**Prompt:**
Give an exact copy of the lines of the records below, starting at the line containing "match k with" and running to the end.

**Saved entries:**
□ □ □ □ □

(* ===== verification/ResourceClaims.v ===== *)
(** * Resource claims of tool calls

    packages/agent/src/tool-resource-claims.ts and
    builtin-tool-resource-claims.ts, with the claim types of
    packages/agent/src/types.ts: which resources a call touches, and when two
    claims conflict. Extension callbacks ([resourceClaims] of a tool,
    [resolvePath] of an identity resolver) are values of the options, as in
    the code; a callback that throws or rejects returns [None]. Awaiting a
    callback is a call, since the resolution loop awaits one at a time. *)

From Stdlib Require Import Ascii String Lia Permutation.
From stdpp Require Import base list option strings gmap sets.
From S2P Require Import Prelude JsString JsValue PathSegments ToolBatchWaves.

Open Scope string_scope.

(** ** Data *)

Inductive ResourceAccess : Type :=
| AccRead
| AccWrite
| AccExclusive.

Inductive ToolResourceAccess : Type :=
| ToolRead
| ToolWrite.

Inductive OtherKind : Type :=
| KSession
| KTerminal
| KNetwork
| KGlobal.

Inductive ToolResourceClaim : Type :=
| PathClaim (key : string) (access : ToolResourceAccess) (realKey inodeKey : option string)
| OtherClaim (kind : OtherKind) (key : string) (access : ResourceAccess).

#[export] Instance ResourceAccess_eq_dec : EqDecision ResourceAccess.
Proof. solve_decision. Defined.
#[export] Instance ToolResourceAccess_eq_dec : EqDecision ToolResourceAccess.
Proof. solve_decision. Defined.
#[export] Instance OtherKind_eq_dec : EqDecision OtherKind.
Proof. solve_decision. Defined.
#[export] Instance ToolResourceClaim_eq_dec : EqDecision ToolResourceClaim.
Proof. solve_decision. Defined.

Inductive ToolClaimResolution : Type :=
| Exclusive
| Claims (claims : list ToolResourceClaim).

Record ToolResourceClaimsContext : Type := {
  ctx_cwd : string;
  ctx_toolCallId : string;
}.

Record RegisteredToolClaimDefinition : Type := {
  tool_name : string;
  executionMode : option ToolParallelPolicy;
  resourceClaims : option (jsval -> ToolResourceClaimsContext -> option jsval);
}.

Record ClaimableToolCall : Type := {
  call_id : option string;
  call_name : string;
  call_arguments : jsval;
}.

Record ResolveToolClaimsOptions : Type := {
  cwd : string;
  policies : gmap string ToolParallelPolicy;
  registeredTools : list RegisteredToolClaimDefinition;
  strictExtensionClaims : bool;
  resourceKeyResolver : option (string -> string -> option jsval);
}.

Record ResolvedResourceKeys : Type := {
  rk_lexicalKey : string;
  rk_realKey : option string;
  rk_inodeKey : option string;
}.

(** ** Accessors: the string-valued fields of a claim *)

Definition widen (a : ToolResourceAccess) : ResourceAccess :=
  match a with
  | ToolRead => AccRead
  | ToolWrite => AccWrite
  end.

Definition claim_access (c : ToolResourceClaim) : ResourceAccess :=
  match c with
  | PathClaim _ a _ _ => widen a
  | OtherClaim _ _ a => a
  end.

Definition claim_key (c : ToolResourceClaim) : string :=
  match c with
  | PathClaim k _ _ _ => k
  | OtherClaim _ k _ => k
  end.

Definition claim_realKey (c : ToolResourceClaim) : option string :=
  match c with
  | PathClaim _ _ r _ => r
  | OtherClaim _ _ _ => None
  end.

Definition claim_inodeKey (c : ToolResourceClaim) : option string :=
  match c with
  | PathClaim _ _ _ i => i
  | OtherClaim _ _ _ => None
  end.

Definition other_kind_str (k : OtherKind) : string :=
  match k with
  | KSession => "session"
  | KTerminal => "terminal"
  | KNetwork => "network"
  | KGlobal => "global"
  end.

□ □ □ □ □

**Answer below:**
  match k with
  | KSession => "session"
  | KTerminal => "terminal"
  | KNetwork => "network"
  | KGlobal => "global"
  end.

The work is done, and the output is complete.